[Start of section]

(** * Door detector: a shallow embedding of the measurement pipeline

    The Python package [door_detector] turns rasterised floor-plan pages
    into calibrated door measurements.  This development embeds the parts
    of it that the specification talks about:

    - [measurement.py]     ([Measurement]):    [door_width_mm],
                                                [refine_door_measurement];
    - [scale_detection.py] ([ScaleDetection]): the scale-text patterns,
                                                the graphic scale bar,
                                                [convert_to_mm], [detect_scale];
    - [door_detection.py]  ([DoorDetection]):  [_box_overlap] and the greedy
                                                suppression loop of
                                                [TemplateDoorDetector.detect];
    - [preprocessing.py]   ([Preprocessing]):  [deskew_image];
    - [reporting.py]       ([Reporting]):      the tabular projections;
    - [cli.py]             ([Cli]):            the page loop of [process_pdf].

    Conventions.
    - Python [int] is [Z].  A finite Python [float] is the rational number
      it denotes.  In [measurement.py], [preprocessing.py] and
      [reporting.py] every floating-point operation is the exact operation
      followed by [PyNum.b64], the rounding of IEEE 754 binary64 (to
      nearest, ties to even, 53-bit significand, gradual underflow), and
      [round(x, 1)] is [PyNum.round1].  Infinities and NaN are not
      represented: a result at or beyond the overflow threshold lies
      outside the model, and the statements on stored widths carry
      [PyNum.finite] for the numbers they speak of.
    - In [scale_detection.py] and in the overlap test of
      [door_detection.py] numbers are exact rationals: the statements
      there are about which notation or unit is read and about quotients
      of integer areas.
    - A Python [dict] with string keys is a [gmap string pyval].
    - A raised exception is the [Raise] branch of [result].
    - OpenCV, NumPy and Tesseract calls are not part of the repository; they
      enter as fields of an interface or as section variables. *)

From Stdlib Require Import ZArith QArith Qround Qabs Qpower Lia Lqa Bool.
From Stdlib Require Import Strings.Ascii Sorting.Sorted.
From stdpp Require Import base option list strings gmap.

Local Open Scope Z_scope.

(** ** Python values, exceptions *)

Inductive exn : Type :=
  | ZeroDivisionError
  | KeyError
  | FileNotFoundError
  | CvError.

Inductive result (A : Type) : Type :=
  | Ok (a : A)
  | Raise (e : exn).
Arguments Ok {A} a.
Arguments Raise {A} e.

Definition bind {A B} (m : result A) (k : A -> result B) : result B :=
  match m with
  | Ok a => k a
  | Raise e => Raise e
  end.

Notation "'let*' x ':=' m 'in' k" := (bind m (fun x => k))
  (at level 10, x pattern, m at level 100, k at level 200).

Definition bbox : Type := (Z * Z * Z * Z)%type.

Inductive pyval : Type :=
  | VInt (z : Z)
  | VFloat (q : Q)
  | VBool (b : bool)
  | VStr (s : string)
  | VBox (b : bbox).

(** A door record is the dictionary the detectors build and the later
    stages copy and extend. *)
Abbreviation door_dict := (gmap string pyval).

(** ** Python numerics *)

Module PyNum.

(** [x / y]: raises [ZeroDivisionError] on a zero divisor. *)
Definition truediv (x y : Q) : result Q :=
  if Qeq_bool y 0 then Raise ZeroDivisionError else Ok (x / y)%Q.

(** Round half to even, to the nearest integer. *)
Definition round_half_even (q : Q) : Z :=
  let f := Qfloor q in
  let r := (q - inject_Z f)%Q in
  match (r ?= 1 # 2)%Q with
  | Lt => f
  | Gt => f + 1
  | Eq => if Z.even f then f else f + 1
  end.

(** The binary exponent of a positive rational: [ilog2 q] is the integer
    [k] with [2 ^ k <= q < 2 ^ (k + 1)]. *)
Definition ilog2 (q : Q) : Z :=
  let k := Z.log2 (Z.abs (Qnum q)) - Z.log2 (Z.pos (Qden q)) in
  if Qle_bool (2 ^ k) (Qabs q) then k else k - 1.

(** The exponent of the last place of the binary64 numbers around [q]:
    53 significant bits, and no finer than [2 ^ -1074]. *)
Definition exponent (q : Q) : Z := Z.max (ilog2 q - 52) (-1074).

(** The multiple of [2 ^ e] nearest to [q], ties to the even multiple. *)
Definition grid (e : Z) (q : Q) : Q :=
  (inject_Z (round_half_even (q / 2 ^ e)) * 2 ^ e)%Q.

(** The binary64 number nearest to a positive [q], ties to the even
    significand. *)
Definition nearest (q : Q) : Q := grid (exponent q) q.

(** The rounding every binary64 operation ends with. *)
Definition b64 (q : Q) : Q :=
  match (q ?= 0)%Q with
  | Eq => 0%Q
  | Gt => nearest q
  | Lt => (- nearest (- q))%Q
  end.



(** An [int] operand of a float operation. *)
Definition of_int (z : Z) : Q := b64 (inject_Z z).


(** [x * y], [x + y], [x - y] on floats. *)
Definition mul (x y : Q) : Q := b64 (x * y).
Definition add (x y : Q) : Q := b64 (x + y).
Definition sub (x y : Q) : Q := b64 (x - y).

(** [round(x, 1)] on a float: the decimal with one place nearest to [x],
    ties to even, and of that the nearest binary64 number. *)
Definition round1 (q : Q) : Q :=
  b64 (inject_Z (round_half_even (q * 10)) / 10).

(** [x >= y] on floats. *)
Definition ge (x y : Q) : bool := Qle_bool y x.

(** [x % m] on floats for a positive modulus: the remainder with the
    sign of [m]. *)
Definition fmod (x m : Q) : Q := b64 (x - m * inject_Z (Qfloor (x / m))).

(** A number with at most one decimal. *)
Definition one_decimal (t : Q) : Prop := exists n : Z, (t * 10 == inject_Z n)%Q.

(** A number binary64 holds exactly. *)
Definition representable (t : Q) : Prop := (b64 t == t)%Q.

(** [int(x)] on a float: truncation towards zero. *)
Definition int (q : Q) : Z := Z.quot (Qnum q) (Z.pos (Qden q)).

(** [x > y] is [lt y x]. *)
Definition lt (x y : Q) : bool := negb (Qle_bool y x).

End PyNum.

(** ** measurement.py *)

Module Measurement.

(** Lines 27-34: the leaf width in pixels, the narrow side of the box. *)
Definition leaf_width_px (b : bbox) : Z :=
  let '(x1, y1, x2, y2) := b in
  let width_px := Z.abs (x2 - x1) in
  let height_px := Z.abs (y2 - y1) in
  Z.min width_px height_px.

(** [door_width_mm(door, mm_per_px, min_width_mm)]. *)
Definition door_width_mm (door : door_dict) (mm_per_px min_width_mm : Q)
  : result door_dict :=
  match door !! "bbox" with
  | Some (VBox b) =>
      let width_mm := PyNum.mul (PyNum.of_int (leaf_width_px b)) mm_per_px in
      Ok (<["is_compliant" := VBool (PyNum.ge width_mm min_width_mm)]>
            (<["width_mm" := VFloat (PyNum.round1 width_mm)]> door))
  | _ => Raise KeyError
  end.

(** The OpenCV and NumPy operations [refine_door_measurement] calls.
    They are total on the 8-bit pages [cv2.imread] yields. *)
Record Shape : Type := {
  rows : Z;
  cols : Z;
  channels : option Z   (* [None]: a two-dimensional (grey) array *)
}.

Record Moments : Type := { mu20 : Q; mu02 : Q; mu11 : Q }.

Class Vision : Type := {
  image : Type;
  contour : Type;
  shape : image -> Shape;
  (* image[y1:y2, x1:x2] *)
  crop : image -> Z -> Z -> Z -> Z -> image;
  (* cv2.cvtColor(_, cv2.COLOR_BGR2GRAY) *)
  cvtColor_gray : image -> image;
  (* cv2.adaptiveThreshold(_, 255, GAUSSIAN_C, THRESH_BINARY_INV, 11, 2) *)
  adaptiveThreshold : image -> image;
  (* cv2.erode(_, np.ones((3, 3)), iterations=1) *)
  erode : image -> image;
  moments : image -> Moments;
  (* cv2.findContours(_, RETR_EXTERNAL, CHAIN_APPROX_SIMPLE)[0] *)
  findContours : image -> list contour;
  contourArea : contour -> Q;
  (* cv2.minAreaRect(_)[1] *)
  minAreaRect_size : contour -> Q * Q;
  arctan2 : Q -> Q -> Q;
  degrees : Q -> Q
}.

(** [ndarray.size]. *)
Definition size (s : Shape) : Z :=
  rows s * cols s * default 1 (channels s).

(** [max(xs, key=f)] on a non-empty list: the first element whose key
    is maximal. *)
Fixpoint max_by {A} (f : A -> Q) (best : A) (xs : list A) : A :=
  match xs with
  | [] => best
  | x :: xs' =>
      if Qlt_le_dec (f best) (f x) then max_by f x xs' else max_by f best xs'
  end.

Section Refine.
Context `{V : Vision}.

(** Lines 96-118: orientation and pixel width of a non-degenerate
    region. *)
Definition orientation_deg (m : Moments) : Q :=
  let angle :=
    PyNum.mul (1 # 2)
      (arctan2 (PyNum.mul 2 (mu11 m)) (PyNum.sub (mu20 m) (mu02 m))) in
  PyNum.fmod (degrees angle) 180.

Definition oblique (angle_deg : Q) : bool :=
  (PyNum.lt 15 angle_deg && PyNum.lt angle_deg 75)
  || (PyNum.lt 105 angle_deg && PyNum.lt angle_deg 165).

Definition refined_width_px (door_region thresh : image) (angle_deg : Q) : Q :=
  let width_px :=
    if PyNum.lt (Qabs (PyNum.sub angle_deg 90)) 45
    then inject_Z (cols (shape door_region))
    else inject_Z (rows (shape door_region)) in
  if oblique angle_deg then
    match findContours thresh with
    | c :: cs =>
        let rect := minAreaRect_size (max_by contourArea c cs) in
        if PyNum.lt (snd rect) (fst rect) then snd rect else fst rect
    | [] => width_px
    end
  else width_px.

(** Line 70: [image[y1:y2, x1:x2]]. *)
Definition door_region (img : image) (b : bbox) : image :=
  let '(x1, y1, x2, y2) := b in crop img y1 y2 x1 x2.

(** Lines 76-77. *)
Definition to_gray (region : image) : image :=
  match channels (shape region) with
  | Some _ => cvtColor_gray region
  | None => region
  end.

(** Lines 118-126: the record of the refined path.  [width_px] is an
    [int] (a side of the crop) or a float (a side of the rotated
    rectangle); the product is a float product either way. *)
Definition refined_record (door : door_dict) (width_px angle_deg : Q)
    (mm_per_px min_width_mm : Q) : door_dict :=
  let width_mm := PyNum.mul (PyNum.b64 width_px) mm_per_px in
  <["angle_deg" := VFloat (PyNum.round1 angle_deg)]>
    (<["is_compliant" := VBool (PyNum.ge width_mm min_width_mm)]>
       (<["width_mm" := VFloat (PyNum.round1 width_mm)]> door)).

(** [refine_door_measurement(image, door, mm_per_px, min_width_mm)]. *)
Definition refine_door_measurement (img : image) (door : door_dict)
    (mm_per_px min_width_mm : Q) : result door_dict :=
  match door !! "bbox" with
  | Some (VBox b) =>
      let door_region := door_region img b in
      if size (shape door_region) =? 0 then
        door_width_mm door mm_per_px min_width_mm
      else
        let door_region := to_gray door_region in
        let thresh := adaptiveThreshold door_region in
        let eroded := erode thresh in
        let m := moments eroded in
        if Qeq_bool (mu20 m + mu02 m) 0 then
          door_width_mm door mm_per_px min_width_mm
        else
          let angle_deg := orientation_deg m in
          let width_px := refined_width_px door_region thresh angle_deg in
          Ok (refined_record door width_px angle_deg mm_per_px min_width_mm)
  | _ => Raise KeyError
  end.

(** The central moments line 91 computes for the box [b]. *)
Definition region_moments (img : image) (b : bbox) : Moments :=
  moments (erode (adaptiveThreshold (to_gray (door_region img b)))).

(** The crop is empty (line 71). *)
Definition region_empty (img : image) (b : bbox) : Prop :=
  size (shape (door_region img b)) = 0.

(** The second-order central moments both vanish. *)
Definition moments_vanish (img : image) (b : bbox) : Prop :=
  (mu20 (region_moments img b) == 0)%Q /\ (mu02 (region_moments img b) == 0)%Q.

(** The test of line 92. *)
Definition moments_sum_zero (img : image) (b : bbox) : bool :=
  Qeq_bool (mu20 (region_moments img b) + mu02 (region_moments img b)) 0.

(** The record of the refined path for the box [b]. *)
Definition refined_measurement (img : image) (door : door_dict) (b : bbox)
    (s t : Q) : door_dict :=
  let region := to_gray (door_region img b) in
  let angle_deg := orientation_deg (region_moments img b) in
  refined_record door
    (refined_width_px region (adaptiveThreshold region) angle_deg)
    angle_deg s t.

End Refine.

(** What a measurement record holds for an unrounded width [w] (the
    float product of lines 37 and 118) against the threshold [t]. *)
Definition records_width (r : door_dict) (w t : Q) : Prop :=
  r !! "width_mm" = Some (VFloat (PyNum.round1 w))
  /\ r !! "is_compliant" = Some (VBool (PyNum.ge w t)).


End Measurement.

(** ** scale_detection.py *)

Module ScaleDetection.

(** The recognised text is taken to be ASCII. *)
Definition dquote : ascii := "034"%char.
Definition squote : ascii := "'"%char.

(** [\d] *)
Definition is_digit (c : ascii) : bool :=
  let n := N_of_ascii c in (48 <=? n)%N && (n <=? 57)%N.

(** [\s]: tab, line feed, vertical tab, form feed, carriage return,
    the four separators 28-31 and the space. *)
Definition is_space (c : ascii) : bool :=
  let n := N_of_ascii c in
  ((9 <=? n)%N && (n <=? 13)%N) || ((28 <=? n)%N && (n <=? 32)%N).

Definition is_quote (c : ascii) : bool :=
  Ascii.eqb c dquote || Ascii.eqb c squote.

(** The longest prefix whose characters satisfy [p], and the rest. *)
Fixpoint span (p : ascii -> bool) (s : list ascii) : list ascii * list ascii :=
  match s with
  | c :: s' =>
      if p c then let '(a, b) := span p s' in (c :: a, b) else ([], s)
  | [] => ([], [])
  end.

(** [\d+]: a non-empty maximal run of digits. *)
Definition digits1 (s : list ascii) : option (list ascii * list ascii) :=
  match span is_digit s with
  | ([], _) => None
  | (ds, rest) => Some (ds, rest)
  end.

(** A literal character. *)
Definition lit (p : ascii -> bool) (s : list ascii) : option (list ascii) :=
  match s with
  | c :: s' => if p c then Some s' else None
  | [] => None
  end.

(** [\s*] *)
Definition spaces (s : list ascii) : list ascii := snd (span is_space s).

[End of section]

WHAT THE EXERCISE ASKS:
The answer is every line in the data where the word "floats" appears.

REPLY:
(** [x * y], [x + y], [x - y] on floats. *)
(** [x >= y] on floats. *)
(** [x % m] on floats for a positive modulus: the remainder with the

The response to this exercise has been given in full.